Mas as manifestações delirantes de grandeza são bastante comuns, assim como o
uso desenfreado do poder provoca a reação de alguns. Kafka deixa de ser o
menino castigado, de modo implacável, por um pai autoritário, para se tornar o
construtor de um mundo ficcional onde as malhas do poder corrói a tudo e,
conseqüentemente, a si mesmo. Nietzsche ergue o seu castelo de senhor dos
ídolos mais ou menos na mesma época em que se desenrolava o drama de Schreber.
A Alemanha de Schreber: Uma história secreta da modernidade é o título do livro de
Eric Santner, lançado no ano passado nos Estados Unidos, cuja tradução é agora
publicada pela Zahar. A partir das discussões de Freud, Walter Benjamin,
Derrida, Foucault e especialmente de Elias Canetti, Santner estuda as
correlações dos distúrbios psíquicos ocorridos no campo privado com a esfera
pública. A paranóia de Schreber estaria assentada num conjunto de obsessões que
caracterizam o final do século passado e o início deste século. Obsessões que
ganharam forma perceptível na prática nacional-socialista de Hitler e em outros
regimes ditatoriais não analisadas pelo autor de A Alemanha de Schreber.
O homem moderno, que
começa a nascer nos fins do século passado e se afirma no início deste século,
é marcado por traços de identidade mais ou menos comuns aos seus
contemporâneos, estudados nos tratados sobre a modernidade. A estas
características, uma outra, esquecida ou ocultada, estaria agora sendo
acrescentada pelo livro de Santner? A paranóia? Ao identificar as matrizes do
caso Schreber, seus poderes e seus inimigos secretos, com os elementos
determinantes da história política do
nosso tempo, o autor de A Alemanha de
Schreber subintitula o seu livro Uma
história secreta da modernidade.
Perpassada por uma
camada de ironia, a escolha sintetiza uma das teses debatidas. Não é casual,
portanto, a eleição de textos literários de Hoffmann e Kafka, por exemplo, ou
da indeterminada escritura de Nietzsche.
O livro de Eric Santner
vem se juntar às mais importantes articulações da psicanálise com as teorias da
cultura, dando continuidade a uma vertente inaugurada pelo próprio Freud e
seguida por destacados pensadores do nosso século. É por isso que Diana Fuss
afirma que “A Alemanha de Schreber é
a mais importante publicação de teoria psicanalítica desde O anti-Édipo de Deleuze e Gattari.” Entendendo-se aqui a expressão
“teoria psicanalítica” como designação de uma parte dos estudos multiculturais.
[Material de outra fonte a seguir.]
(* ===== verification/Outputs.v ===== *)
(** * Outputs, displays and the pointer of a Wayland session
    (src/wayland/wl_outputs.c, wl_displays.c and wl_pointer.c)

    What the compositor says of its outputs, event by event; the area an output covers;
    the list of displays with the work area Hyprland reserves; and absolute pointer
    motion over the desktop they make.  The events of a round trip are an argument, and
    so are the times; a proxy is a number. *)
From Stdlib Require Import ZArith Lia Strings.Byte Strings.String Floats.SpecFloat.
From stdpp Require Import base list option numbers tactics.
From S2P Require Import Prelude.
From S2P Require Import Protocol.
From S2P Require Import Codec.
From S2P Require Import Buffer.
From S2P Require Import Result.
From S2P Require Import KwinEnvelope.
From S2P Require Import KwinTranslate.
From S2P Require Import HyprJson.
From S2P Require Import Hypr.
Local Open Scope Z_scope.
Local Open Scope ksd_scope.

(** ** An output *)

Record ksd_wl_output := mk_output {
  ot_proxy : Z; ot_version : Z; ot_has_xdg : bool; ot_registry_name : Z; ot_x : Z; ot_y : Z; ot_mode_width : Z;
  ot_mode_height : Z; ot_scale : Z; ot_transform : Z; ot_logical_x : Z; ot_logical_y : Z; ot_logical_width : Z;
  ot_logical_height : Z; ot_width_mm : Z; ot_height_mm : Z; ot_refresh : Z; ot_name : list byte;
  ot_name_from_output : bool; ot_current_mode : bool; ot_logical_position : bool; ot_logical_size : bool;
  ot_done : bool;
}.
Definition with_geometry (at_x at_y width_mm height_mm transform : Z) (o : ksd_wl_output) : ksd_wl_output :=
  mk_output (ot_proxy o) (ot_version o) (ot_has_xdg o) (ot_registry_name o) at_x at_y (ot_mode_width o)
    (ot_mode_height o) (ot_scale o) transform (ot_logical_x o) (ot_logical_y o) (ot_logical_width o)
    (ot_logical_height o) width_mm height_mm (ot_refresh o) (ot_name o) (ot_name_from_output o) (ot_current_mode o)
    (ot_logical_position o) (ot_logical_size o) (ot_done o).
Definition with_mode (width height refresh : Z) (current : bool) (o : ksd_wl_output) : ksd_wl_output :=
  mk_output (ot_proxy o) (ot_version o) (ot_has_xdg o) (ot_registry_name o) (ot_x o) (ot_y o) width height
    (ot_scale o) (ot_transform o) (ot_logical_x o) (ot_logical_y o) (ot_logical_width o) (ot_logical_height o)
    (ot_width_mm o) (ot_height_mm o) refresh (ot_name o) (ot_name_from_output o) current (ot_logical_position o)
    (ot_logical_size o) (ot_done o).
Definition with_done  (o : ksd_wl_output) : ksd_wl_output :=
  mk_output (ot_proxy o) (ot_version o) (ot_has_xdg o) (ot_registry_name o) (ot_x o) (ot_y o) (ot_mode_width o)
    (ot_mode_height o) (ot_scale o) (ot_transform o) (ot_logical_x o) (ot_logical_y o) (ot_logical_width o)
    (ot_logical_height o) (ot_width_mm o) (ot_height_mm o) (ot_refresh o) (ot_name o) (ot_name_from_output o)
    (ot_current_mode o) (ot_logical_position o) (ot_logical_size o) true.
Definition with_scale (scale : Z) (o : ksd_wl_output) : ksd_wl_output :=
  mk_output (ot_proxy o) (ot_version o) (ot_has_xdg o) (ot_registry_name o) (ot_x o) (ot_y o) (ot_mode_width o)
    (ot_mode_height o) scale (ot_transform o) (ot_logical_x o) (ot_logical_y o) (ot_logical_width o)
    (ot_logical_height o) (ot_width_mm o) (ot_height_mm o) (ot_refresh o) (ot_name o) (ot_name_from_output o)
    (ot_current_mode o) (ot_logical_position o) (ot_logical_size o) (ot_done o).
Definition with_name (name : list byte) (primary : bool) (o : ksd_wl_output) : ksd_wl_output :=
  mk_output (ot_proxy o) (ot_version o) (ot_has_xdg o) (ot_registry_name o) (ot_x o) (ot_y o) (ot_mode_width o)
    (ot_mode_height o) (ot_scale o) (ot_transform o) (ot_logical_x o) (ot_logical_y o) (ot_logical_width o)
    (ot_logical_height o) (ot_width_mm o) (ot_height_mm o) (ot_refresh o) name primary (ot_current_mode o)
    (ot_logical_position o) (ot_logical_size o) (ot_done o).
Definition with_position (at_x at_y : Z) (o : ksd_wl_output) : ksd_wl_output :=
  mk_output (ot_proxy o) (ot_version o) (ot_has_xdg o) (ot_registry_name o) (ot_x o) (ot_y o) (ot_mode_width o)
    (ot_mode_height o) (ot_scale o) (ot_transform o) at_x at_y (ot_logical_width o) (ot_logical_height o)
    (ot_width_mm o) (ot_height_mm o) (ot_refresh o) (ot_name o) (ot_name_from_output o) (ot_current_mode o) true
    (ot_logical_size o) (ot_done o).
Definition with_size (width height : Z) (known : bool) (o : ksd_wl_output) : ksd_wl_output :=
  mk_output (ot_proxy o) (ot_version o) (ot_has_xdg o) (ot_registry_name o) (ot_x o) (ot_y o) (ot_mode_width o)
    (ot_mode_height o) (ot_scale o) (ot_transform o) (ot_logical_x o) (ot_logical_y o) width height (ot_width_mm o)
    (ot_height_mm o) (ot_refresh o) (ot_name o) (ot_name_from_output o) (ot_current_mode o) (ot_logical_position o)
    known (ot_done o).
Definition with_xdg (bound : bool) (o : ksd_wl_output) : ksd_wl_output :=
  mk_output (ot_proxy o) (ot_version o) bound (ot_registry_name o) (ot_x o) (ot_y o) (ot_mode_width o)
    (ot_mode_height o) (ot_scale o) (ot_transform o) (ot_logical_x o) (ot_logical_y o) (ot_logical_width o)
    (ot_logical_height o) (ot_width_mm o) (ot_height_mm o) (ot_refresh o) (ot_name o) (ot_name_from_output o)
    (ot_current_mode o) (ot_logical_position o) (ot_logical_size o) (ot_done o).
(* ===== verification/Toplevels.v ===== *)
(** * Toplevels of a Wayland session (the listeners of src/wayland/wl_windows.c,
    wl_cosmic_windows.c and wl_wlr_windows.c, and the handles of wl_connect.c)

    A toplevel gathers what three protocols say of one window: the portable list names
    it, COSMIC adds state and places, wlroots lists its own.  Each event is a step on the
    connection; a listener's data is the key of its toplevel, and an event for a toplevel
    that is gone finds nothing.  SHA-256, which GLib computes, is an argument, and so are
    random numbers.

    The theorem is that the handles by which clients name windows are distinct: over any
    events no two toplevels that are open have the same one. *)
From Stdlib Require Import ZArith Lia Strings.Byte Strings.String.
From stdpp Require Import base list option numbers tactics gmap.
From S2P Require Import Prelude.
From S2P Require Import Buffer.
From S2P Require Import HyprJson.
From S2P Require Import Hypr.
From S2P Require Import Outputs.
Local Open Scope Z_scope.
Local Open Scope ksd_scope.

(** ** A toplevel *)

(** Where a window is on one output. *)
Record cosmic_geometry := mk_cosmic { cg_output : Z; cg_x : Z; cg_y : Z; cg_width : Z; cg_height : Z }.
(** The workspace a minimized window returns to. *)
Record restore_place := mk_restore { rs_has : bool; rs_workspace : Z; rs_name : list byte }.
(** * nengo.utils.ipython: a shallow embedding and its properties

    The module [nengo/utils/ipython.py] is glue around the notebook
    conversion toolchain: it strips [get_ipython()] calls from exported
    scripts, patches exported HTML, relocates extracted images and iterates
    over notebook cells.  Text is modelled as a list of characters, Python's
    [str] methods are written out as executable functions, exceptions are
    an error result, and the file system and the [uuid] generator are an
    explicit world that is threaded through the exporting functions. *)

From Stdlib Require Import Ascii String DecimalString.
From Stdlib Require Import List ZArith Lia Bool Arith.
Import ListNotations.

(** ** Text *)

Definition text := list ascii.

(** A Python string literal. *)
Definition lit (s : string) : text := list_ascii_of_string s.

(** The newline character ['\n']. *)
Definition nl : ascii := Ascii.ascii_of_nat 10.

(** The text whose lines are [ls], each one closed by a newline. *)
Definition unlines (ls : list string) : text :=
  concat (map (fun l => lit l ++ [nl]) ls).

Definition text_eqb (a b : text) : bool :=
  if list_eq_dec ascii_dec a b then true else false.

(** ** Python's [str] methods *)

Module PyStr.
(** * simdat: the largest-uniform-rectangle finder of [core/tools.py]

    Shallow embedding of [Tools.max_size], [Tools.max_rectangle_size] and
    [Tools.area], and the properties of the finder proved on it.

    Python integers are unbounded, so every integer of the source is a [Z].
    A row is a [list V] for an arbitrary cell type [V] with a boolean
    equality; a matrix is a list of rows.  The comparison [el == value]
    yields a Python [bool], which the source then uses as the integer
    [0] or [1] ([1 + True = 2]); it is embedded as that integer.

    The development then covers the string and path tools of the same
    file ([sign], [check_yes], [check_ext], [find_files], [find_folders],
    [path_suffix]), [convert_cats], and the argument objects of
    [core/ml.py] ([Args], [DataArgs], [MLArgs], [SVMArgs]). *)

From stdpp Require gmap strings.
From Stdlib Require Import Ascii String.
From Stdlib Require Import ZArith List Lia Bool Sorted.
Import ListNotations.
Open Scope Z_scope.

(** ** The source functions *)

(** [Info = namedtuple('Info', 'start height')] *)
Record Info : Type := mkInfo { start : Z; height : Z }.

(** A size is the pair [(height, width)]. *)
Definition size : Type := (Z * Z)%type.

(** [area(size) = reduce(mul, size)] on a pair. *)
Definition area (sz : size) : Z := fst sz * snd sz.

(** [max(a, b, key=self.area)]: Python's [max] returns the first of the
    maximal arguments, so [b] is chosen only when its key is strictly
    larger. *)
Definition max_by_area (a b : size) : size :=
  if area a <? area b then b else a.

(** The [while True] loop run for one column [pos] of height [h].  The
    stack is a list whose head is [top()]; every [continue] follows a
    [stack.pop()], so the loop is a structural recursion on the stack.
    It returns the stack and the running [max_size] at the [break]. *)
Fixpoint scan_col (pos h st : Z) (stack : list Info) (best : size)
  : list Info * size :=
  match stack with
  | [] => ([mkInfo st h], best)
  | top :: rest =>
      if height top <? h then (mkInfo st h :: stack, best)
      else if h <? height top then
        scan_col pos h (start top) rest
                 (max_by_area best (height top, pos - start top))
      else (stack, best)
  end.

(** [for pos, height in enumerate(histogram)], entered at index [pos]. *)
Fixpoint scan (pos : Z) (histogram : list Z) (stack : list Info) (best : size)
  : list Info * size :=
  match histogram with
  | [] => (stack, best)
  | h :: rest =>
      let '(stack', best') := scan_col pos h pos stack best in
      scan (pos + 1) rest stack' best'
  end.
Lemma get_in (k : K) (v : V) d : Py.get eqk k d = Some v -> In (k, v) d.
Proof.
  induction d as [|[k0 v0] t IH]; cbn; [discriminate|].
  destruct (eqk k k0) eqn:E; [|auto].
  apply eqk_spec in E. intros [= ->]. subst. now left.
Qed.

End DictKeys.

Lemma add_relationship_get st rels ys a :
  (forall k, Py.get String.eqb k rels = opt (filter (grp st k) ys)) ->
  forall k, Py.get String.eqb k (add_relationship st rels a) = opt (filter (grp st k) (ys ++ [a])).
Proof.
  intros H k. rewrite filter_app. unfold add_relationship. cbn [filter].
  unfold grp at 2.
  destruct (is_relationship_memory (heap st a)) eqn:Hr; cbn [andb];
    [|rewrite app_nil_r; apply H].
  destruct (Py.sorted (subjects (heap st a))) as [|c1 [|c2 [|c3 t]]] eqn:Hs;
    try (rewrite app_nil_r; apply H).
  rewrite (get_setitem String.eqb String_eqb_spec').
  destruct (String.eqb k (rel_key_of c1 c2)) eqn:Ek.
  - apply String.eqb_eq in Ek. subst k. rewrite String.eqb_refl, H.
    destruct (filter _ ys); reflexivity.
  - rewrite String.eqb_sym, Ek, app_nil_r. apply H.
Qed.

Lemma fold_relationships_get st xs : forall rels ys,
  (forall k, Py.get String.eqb k rels = opt (filter (grp st k) ys)) ->
  forall k, Py.get String.eqb k (fold_left (add_relationship st) xs rels) =
            opt (filter (grp st k) (ys ++ xs)).
Proof.
  induction xs as [|a t IH]; intros rels ys H k; cbn [fold_left].
  - rewrite app_nil_r. apply H.
  - rewrite (IH _ (ys ++ [a])); [now rewrite <- app_assoc|].
    apply add_relationship_get. exact H.
Qed.

(** Each key of [relationships] holds the records of its group, in store
    order. *)
Lemma relationships_get st k :
  Py.get String.eqb k (relationships st) = opt (filter (grp st k) (Py.values (all_memories st))).
Proof.
  unfold relationships. apply (fold_relationships_get st _ [] []). reflexivity.
Qed.

Lemma relationships_nodup st : NoDup (map fst (relationships st)).
Proof.
  unfold relationships.
  assert (H : forall xs rels, NoDup (map fst rels) ->
            NoDup (map fst (fold_left (add_relationship st) xs rels))).
  { induction xs as [|a t IH]; intros rels Hr; cbn; [exact Hr|]. apply IH.
    unfold add_relationship. destruct (is_relationship_memory _); [|exact Hr].
    destruct (Py.sorted _) as [|c1 [|c2 [|c3 t']]]; try exact Hr.
    apply (setitem_nodup String.eqb String_eqb_spec'). exact Hr. }
  apply H. constructor.
Qed.

Lemma sorted_pair_leb l c1 c2 : Py.sorted l = [c1; c2] -> String.leb c1 c2 = true.
Proof.
  intro H. pose proof (Sorting.sorted_ss l) as Hs. rewrite H in Hs.
  apply StronglySorted_inv in Hs as [_ Hf]. inversion Hf. assumption.
Qed.

Lemma sorted_pair_in l c1 c2 c : Py.sorted l = [c1; c2] -> In c [c1; c2] -> In c l.
Proof.
  intros H Hc. rewrite <- H in Hc.
  eapply Permutation_in; [symmetry; apply Sorting.sorted_perm|exact Hc].
Qed.

Lemma symmetry_scan_spec st rels (P : string -> list addr -> SymmetryViolation -> Prop) groups :
  (forall k mems, In (k, mems) groups ->
     exists Lg, symmetry_of_group st rels k mems = Some Lg /\ forall v, In v Lg <-> P k mems v) ->
  exists L, symmetry_scan st rels groups = Some L /\
    forall v, In v L <-> exists k mems, In (k, mems) groups /\ P k mems v.
Proof.
  induction groups as [|[k mems] t IH]; intro H.
  - exists []. split; [reflexivity|]. intro v. split; [intros []|].
    intros (k & mems & [] & _).
  - destruct (H k mems (or_introl eq_refl)) as (Lg & Hg & HLg).
    destruct IH as (L & HL & HLi); [intros k' m' Hin; apply H; now right|].
    exists (Lg ++ L). cbn. rewrite Hg, HL. split; [reflexivity|].
    intro v. rewrite in_app_iff, HLg, HLi. split.
    + intros [Hp|(k' & m' & Hin & Hp)]; [exists k, mems; auto|exists k', m'; auto].
    + intros (k' & m' & [[= <- <-]|Hin] & Hp); [now left|right; exists k', m'; auto].
Qed.

Section Symmetry.

Variable st : Store.

(** Subjects of relationship records contain no [":"], so that
    [rel_key.split("::")] gives back the two names. *)
Hypothesis no_colon : forall a, In a (Py.values (all_memories st)) ->
  is_relationship_memory (heap st a) = true ->
  forall c, In c (subjects (heap st a)) -> has_colon c = false.

Lemma pair_no_colon a c1 c2 :
  In a (Py.values (all_memories st)) -> is_relationship_memory (heap st a) = true ->
  Py.sorted (subjects (heap st a)) = [c1; c2] ->
  has_colon c1 = false /\ has_colon c2 = false.
Proof.
  intros Hin Hr Hs. split; apply (no_colon a Hin Hr);
    apply (sorted_pair_in _ c1 c2); auto; [now left|right; now left].
Qed.

Lemma grp_facts k a :
  In a (Py.values (all_memories st)) -> grp st k a = true ->
  is_relationship_memory (heap st a) = true /\
  exists c1 c2, Py.sorted (subjects (heap st a)) = [c1; c2] /\ k = rel_key_of c1 c2 /\
    has_colon c1 = false /\ has_colon c2 = false /\ String.leb c1 c2 = true.
Proof.
  intros Hin Hg. unfold grp in Hg. apply andb_prop in Hg as [Hr Hk]. split; [exact Hr|].
  destruct (Py.sorted (subjects (heap st a))) as [|c1 [|c2 [|c3 t]]] eqn:Hs;
    try discriminate.
  apply String.eqb_eq in Hk. destruct (pair_no_colon a c1 c2 Hin Hr Hs).
  exists c1, c2. repeat split; auto. exact (sorted_pair_leb _ _ _ Hs).
Qed.

Lemma same_pair_facts b d1 d2 :
  same_pair d1 d2 (heap st b) = true ->
  is_relationship_memory (heap st b) = true /\ Py.sorted (subjects (heap st b)) = [d1; d2].
Proof.
  unfold same_pair. intro H. apply andb_prop in H as [Hr H]. split; [exact Hr|].
  destruct (Py.sorted (subjects (heap st b))) as [|x1 [|x2 [|x3 t]]]; try discriminate.
  apply andb_prop in H as [E1 E2]. apply String.eqb_eq in E1, E2. now subst.
Qed.

Lemma entry_filter k mems :
  In (k, mems) (relationships st) ->
  mems = filter (grp st k) (Py.values (all_memories st)).
Proof.
  intro H. apply (in_nodup_get String.eqb String_eqb_spec') in H;
    [|apply relationships_nodup].
  rewrite relationships_get in H. unfold opt in H.
  destruct (filter _ _); congruence.
Qed.

Lemma reverse_lookup c1 c2 :
  has_colon c1 = false -> has_colon c2 = false -> String.leb c1 c2 = true -> c1 <> c2 ->
  Py.get String.eqb (rel_key_of c2 c1) (relationships st) = None.
Proof.
  intros H1 H2 Hle Hne. rewrite relationships_get.
  replace (filter _ _) with (@nil addr); [reflexivity|].
  symmetry. rewrite <- (filter_false (Py.values (all_memories st))). apply filter_ext_in.
  intros b Hb. destruct (grp st _ b) eqn:Hg; [|reflexivity].
  exfalso. destruct (grp_facts _ b Hb Hg) as (_ & d1 & d2 & Hs & Hk & G1 & G2 & Gle).
  destruct (rel_key_inj c2 c1 d1 d2 H2 H1 G1 G2 Hk) as [<- <-].
  apply Hne. apply String.leb_antisym; assumption.
Qed.

Lemma same_pair_grp c1 c2 b :
  has_colon c1 = false -> has_colon c2 = false -> In b (Py.values (all_memories st)) ->
  same_pair c1 c2 (heap st b) = grp st (rel_key_of c1 c2) b.
Proof.
  intros H1 H2 Hb. unfold same_pair, grp.
  destruct (is_relationship_memory (heap st b)) eqn:Hr; [cbn [andb]|reflexivity].
  destruct (Py.sorted (subjects (heap st b))) as [|d1 [|d2 [|d3 t]]] eqn:Hs; try reflexivity.
  destruct (pair_no_colon b d1 d2 Hb Hr Hs) as [G1 G2].
  destruct (String.eqb d1 c1) eqn:E1, (String.eqb d2 c2) eqn:E2; cbn [andb].
  - apply String.eqb_eq in E1, E2. subst. symmetry. apply String.eqb_refl.
  - symmetry. apply String.eqb_neq. intro E.
    destruct (rel_key_inj d1 d2 c1 c2 G1 G2 H1 H2 E) as [_ ->].
    now rewrite String.eqb_refl in E2.
  - symmetry. apply String.eqb_neq. intro E.
    destruct (rel_key_inj d1 d2 c1 c2 G1 G2 H1 H2 E) as [-> _].
    now rewrite String.eqb_refl in E1.
  - symmetry. apply String.eqb_neq. intro E.
    destruct (rel_key_inj d1 d2 c1 c2 G1 G2 H1 H2 E) as [-> _].
    now rewrite String.eqb_refl in E1.
Qed.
A afirmativa de Fuss pode ser complementada pela observação de Slavoi Zizek: “A Alemanha de Schreber é um verdadeiro
achado, estabelecendo um noivo padrão de uso de idéias psicanalíticas para
analisar fenômenos políticos e ideológicos.”
Na paranóia, o sujeito
que tudo pode é também fragilizado diante de perseguidores com motivos
secretos. Aí está o elo entre a paranóia de um indivíduo e os regimes de
exceção que governam os países. Do mesmo modo que os ditadores se investem de
poderes absolutos, eles se sentem ameaçados por todos aqueles que foram
privados de qualquer forma de poder. Os prisioneiros, os desterrados e até
mesmo os mortos podem estar tramando secretamente.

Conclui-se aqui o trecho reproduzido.